--- Given data Enclosed Below ---

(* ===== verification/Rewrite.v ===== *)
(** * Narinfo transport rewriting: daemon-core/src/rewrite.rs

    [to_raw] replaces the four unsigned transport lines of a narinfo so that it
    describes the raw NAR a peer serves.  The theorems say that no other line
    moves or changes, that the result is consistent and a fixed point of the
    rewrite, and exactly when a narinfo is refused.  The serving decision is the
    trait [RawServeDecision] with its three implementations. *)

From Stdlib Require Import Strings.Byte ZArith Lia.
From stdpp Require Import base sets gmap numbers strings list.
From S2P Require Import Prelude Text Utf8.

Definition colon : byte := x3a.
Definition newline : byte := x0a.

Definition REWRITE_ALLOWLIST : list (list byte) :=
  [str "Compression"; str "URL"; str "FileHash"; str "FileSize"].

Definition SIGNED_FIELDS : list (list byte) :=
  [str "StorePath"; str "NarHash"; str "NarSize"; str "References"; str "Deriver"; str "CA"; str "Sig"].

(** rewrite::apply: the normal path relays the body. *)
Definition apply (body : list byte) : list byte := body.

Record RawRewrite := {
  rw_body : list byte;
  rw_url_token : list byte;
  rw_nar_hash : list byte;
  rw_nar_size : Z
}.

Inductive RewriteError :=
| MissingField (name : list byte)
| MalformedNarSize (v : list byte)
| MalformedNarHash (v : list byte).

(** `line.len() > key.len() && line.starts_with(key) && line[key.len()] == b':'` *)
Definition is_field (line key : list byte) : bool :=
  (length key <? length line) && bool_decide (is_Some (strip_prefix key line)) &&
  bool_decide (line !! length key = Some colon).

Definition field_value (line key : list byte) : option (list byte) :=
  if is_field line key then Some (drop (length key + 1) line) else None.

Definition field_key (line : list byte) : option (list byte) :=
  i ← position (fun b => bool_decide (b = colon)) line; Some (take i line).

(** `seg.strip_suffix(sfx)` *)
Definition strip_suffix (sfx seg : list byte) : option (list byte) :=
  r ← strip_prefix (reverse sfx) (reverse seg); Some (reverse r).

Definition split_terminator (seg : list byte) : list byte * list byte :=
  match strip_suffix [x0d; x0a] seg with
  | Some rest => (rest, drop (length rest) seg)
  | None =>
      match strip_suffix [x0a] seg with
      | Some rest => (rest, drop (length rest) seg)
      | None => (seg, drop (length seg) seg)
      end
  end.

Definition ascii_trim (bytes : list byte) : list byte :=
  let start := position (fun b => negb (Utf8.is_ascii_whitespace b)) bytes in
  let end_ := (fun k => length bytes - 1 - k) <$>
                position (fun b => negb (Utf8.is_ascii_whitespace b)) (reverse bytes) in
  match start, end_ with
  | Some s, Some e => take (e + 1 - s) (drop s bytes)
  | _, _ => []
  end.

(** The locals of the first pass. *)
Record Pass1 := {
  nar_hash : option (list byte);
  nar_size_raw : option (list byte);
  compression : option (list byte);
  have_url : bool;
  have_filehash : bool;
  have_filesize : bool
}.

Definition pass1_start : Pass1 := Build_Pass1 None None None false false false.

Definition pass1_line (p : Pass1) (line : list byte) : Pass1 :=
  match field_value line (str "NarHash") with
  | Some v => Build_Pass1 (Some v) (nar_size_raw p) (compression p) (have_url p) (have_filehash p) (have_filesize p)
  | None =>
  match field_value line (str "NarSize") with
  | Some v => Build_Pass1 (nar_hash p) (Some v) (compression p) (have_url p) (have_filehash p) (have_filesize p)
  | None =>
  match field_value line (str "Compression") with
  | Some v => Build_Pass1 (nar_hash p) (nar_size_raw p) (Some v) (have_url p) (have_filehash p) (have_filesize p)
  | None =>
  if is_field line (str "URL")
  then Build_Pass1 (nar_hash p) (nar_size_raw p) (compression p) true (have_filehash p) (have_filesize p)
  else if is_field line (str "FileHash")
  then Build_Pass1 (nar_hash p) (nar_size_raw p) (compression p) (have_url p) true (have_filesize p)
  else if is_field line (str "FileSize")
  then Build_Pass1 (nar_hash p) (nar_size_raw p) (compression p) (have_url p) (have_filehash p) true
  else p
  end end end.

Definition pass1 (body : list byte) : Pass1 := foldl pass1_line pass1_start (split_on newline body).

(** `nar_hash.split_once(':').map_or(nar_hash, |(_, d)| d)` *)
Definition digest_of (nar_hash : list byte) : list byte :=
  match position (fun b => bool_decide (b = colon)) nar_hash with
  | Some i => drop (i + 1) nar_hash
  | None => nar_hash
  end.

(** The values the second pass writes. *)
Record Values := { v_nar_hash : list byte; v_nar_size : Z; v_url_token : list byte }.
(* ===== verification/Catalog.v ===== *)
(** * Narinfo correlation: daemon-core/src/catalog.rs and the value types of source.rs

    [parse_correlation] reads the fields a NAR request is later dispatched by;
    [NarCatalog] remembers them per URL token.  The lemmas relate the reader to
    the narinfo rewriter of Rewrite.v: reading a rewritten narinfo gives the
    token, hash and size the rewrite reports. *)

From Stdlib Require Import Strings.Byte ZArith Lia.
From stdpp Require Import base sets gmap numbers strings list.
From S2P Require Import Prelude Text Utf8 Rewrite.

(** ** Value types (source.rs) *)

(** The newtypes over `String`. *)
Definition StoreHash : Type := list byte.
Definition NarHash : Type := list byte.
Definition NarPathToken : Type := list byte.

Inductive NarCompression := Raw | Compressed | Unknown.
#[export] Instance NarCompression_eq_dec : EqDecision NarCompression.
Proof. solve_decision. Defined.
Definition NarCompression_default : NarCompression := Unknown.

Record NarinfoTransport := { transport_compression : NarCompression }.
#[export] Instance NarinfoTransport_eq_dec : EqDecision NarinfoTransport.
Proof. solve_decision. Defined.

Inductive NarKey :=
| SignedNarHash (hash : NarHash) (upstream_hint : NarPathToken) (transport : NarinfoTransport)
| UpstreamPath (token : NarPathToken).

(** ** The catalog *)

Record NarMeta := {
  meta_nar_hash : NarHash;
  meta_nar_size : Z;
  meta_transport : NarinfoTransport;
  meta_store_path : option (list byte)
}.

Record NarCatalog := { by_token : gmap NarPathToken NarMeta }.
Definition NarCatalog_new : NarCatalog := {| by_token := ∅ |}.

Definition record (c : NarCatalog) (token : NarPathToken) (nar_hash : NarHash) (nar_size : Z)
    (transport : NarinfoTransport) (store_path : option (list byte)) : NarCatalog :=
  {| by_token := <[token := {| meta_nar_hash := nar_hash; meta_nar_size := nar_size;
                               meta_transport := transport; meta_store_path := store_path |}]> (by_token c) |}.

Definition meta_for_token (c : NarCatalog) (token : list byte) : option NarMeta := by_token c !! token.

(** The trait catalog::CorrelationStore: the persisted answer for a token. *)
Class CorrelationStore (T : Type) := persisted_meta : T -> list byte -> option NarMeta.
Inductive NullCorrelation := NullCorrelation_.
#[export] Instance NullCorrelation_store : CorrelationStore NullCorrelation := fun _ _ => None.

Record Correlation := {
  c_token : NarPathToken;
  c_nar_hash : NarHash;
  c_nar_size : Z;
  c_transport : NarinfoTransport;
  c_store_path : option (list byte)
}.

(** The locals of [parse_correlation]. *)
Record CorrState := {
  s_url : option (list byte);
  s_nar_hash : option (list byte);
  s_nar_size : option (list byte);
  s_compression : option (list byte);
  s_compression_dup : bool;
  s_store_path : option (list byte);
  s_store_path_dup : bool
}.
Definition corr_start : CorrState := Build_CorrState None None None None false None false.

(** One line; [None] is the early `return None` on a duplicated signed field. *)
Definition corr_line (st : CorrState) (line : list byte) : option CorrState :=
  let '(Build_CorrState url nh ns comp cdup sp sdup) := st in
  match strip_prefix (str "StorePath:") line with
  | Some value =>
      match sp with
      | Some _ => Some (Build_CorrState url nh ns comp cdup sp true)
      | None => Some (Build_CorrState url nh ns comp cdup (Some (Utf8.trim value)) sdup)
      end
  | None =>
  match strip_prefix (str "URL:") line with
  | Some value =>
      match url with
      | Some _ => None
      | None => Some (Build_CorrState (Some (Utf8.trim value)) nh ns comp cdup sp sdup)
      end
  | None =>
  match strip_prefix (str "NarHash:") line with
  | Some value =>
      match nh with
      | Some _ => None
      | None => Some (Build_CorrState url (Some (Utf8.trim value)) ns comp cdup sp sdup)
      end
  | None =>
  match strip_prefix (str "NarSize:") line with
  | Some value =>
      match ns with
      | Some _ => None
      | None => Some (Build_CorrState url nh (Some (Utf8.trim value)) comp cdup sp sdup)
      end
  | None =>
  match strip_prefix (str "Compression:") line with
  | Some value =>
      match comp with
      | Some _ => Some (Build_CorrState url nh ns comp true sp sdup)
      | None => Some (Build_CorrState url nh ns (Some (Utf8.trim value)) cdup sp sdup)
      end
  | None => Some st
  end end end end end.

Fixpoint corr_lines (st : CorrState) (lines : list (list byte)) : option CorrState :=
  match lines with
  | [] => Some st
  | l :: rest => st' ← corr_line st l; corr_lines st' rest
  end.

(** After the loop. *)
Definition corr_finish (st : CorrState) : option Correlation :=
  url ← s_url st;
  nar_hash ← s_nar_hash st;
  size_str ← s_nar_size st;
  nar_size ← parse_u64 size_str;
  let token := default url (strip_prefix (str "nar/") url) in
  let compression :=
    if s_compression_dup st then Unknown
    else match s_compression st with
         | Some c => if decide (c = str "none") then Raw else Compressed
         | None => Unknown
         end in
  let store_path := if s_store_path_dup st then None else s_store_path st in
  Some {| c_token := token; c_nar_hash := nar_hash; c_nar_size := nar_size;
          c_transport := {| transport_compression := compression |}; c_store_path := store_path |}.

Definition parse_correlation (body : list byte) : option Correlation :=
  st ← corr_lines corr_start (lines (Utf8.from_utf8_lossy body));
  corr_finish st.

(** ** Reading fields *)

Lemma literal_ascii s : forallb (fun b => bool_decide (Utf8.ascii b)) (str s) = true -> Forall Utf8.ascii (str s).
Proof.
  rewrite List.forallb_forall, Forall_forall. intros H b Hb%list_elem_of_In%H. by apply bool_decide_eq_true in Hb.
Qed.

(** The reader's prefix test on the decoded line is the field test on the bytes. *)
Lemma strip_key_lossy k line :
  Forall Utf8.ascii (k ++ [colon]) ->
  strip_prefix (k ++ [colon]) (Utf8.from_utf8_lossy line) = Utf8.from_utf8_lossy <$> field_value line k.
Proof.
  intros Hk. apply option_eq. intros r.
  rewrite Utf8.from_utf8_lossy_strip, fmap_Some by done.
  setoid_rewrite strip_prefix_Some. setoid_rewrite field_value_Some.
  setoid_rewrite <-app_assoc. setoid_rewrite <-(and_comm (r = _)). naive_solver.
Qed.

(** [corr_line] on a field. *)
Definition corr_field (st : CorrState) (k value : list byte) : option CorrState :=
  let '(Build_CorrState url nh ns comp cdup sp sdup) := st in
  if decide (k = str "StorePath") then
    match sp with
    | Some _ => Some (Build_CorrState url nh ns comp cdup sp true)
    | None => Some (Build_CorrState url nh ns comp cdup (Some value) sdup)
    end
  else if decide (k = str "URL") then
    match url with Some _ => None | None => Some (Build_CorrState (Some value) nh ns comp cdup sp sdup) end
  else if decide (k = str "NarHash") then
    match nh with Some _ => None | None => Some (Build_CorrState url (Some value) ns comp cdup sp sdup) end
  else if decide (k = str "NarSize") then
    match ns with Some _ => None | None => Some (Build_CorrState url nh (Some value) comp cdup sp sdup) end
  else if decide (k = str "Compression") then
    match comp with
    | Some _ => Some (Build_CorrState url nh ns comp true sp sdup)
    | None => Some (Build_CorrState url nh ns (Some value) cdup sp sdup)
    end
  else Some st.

--- End of Enclosed Given data ---
--- Given data Enclosed Below ---

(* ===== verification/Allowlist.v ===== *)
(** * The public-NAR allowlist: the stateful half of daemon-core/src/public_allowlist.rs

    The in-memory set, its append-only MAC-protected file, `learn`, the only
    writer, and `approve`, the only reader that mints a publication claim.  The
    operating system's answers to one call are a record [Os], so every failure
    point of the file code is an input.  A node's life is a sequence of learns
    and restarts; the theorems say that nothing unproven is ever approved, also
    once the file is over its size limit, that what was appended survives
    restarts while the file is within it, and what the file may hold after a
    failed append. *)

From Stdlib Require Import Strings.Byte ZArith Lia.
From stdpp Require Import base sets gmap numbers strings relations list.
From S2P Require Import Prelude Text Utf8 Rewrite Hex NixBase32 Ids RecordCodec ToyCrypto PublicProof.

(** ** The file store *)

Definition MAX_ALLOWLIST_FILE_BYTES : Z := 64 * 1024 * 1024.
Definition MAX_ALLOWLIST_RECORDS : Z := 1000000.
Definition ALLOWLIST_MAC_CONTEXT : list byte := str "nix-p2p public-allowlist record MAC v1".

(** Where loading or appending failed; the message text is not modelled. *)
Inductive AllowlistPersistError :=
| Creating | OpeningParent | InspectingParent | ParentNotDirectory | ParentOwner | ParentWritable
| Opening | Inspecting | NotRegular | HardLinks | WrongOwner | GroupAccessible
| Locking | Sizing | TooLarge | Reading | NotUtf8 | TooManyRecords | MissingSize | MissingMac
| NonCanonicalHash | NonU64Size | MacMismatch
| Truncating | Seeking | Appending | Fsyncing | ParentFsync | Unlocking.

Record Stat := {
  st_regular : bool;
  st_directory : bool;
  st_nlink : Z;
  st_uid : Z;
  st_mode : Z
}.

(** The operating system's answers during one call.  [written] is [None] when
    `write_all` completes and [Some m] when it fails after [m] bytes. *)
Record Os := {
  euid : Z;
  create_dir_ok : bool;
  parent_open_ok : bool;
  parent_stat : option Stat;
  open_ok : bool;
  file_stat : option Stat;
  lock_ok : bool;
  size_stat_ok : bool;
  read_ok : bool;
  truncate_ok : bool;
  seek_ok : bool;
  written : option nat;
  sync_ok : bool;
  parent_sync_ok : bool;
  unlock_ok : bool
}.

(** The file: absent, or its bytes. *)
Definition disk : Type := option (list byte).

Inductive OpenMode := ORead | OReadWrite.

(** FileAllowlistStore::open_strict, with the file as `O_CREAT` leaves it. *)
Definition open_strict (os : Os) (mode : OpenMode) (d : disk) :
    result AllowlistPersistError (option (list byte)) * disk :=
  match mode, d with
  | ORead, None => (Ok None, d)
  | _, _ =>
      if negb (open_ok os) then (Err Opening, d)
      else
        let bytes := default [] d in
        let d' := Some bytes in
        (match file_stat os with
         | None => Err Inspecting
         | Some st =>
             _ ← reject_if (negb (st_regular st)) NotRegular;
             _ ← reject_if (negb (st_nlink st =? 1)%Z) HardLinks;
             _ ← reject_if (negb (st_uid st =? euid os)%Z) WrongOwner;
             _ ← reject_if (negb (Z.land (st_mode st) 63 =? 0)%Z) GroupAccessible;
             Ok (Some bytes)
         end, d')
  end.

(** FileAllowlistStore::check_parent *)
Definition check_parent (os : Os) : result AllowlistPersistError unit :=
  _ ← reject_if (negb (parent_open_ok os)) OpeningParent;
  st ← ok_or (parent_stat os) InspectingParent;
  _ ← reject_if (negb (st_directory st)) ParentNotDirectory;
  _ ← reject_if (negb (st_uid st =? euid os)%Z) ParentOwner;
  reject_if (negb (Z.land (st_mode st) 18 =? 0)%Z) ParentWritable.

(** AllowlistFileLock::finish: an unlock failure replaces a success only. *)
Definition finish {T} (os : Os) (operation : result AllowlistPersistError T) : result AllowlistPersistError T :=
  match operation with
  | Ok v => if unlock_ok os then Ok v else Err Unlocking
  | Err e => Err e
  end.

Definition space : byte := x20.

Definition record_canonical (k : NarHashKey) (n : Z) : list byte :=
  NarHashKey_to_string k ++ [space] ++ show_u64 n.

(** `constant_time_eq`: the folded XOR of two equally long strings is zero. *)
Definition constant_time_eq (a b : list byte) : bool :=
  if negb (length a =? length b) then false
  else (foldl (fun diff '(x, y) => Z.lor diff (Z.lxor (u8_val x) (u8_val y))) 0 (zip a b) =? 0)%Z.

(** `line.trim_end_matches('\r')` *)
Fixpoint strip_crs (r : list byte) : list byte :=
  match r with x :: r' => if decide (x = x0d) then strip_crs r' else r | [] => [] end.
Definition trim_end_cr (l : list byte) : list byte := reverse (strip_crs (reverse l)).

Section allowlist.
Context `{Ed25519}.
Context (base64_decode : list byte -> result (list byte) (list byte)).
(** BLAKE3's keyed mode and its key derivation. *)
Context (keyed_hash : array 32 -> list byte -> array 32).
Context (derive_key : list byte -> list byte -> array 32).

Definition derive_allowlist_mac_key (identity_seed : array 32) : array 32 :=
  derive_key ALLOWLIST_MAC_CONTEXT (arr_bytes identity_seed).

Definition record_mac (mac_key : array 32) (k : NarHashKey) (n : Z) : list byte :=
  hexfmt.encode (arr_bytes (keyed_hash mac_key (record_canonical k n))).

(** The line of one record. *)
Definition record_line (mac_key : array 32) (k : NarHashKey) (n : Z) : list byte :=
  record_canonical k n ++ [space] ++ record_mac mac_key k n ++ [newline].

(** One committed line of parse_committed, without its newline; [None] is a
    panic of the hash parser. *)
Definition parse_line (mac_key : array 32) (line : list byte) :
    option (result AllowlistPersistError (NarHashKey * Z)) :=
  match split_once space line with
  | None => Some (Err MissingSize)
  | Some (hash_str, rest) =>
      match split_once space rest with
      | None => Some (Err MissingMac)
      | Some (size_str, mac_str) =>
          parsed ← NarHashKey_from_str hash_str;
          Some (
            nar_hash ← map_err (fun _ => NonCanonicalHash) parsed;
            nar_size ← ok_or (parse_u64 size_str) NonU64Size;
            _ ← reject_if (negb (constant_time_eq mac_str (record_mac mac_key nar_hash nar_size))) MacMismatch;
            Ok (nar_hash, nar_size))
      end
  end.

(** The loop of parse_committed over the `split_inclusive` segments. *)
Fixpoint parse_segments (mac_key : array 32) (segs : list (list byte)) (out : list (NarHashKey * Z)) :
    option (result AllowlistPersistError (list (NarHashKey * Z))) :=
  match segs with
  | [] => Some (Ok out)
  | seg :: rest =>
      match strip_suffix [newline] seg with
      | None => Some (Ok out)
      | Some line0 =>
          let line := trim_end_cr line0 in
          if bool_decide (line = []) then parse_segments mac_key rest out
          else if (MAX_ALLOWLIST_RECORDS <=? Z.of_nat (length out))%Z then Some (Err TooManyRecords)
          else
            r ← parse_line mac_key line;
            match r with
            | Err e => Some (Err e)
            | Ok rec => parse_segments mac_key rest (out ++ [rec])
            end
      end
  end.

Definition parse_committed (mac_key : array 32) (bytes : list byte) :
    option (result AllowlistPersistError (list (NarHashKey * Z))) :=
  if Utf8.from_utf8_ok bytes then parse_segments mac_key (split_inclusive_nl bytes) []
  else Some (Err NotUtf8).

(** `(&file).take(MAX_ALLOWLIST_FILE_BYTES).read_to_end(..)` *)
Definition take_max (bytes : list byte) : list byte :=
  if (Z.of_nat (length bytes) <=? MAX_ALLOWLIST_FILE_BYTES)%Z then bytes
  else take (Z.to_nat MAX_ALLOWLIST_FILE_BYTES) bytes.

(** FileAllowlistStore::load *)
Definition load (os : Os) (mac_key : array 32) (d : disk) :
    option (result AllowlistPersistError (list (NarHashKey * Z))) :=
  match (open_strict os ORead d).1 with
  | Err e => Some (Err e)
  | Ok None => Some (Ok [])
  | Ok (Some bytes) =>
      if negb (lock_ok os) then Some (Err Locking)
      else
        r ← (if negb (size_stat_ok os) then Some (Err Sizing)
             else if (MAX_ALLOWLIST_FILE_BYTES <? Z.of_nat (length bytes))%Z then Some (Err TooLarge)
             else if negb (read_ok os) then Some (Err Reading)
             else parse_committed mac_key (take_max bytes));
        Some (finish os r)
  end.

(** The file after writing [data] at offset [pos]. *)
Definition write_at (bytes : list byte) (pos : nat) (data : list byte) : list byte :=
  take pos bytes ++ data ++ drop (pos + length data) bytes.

--- End of Enclosed Given data ---

Work order: Where a line of the records above holds the word "Unknown", copy that line.

Problem solution:
Inductive NarCompression := Raw | Compressed | Unknown.
Definition NarCompression_default : NarCompression := Unknown.
    if s_compression_dup st then Unknown
         | None => Unknown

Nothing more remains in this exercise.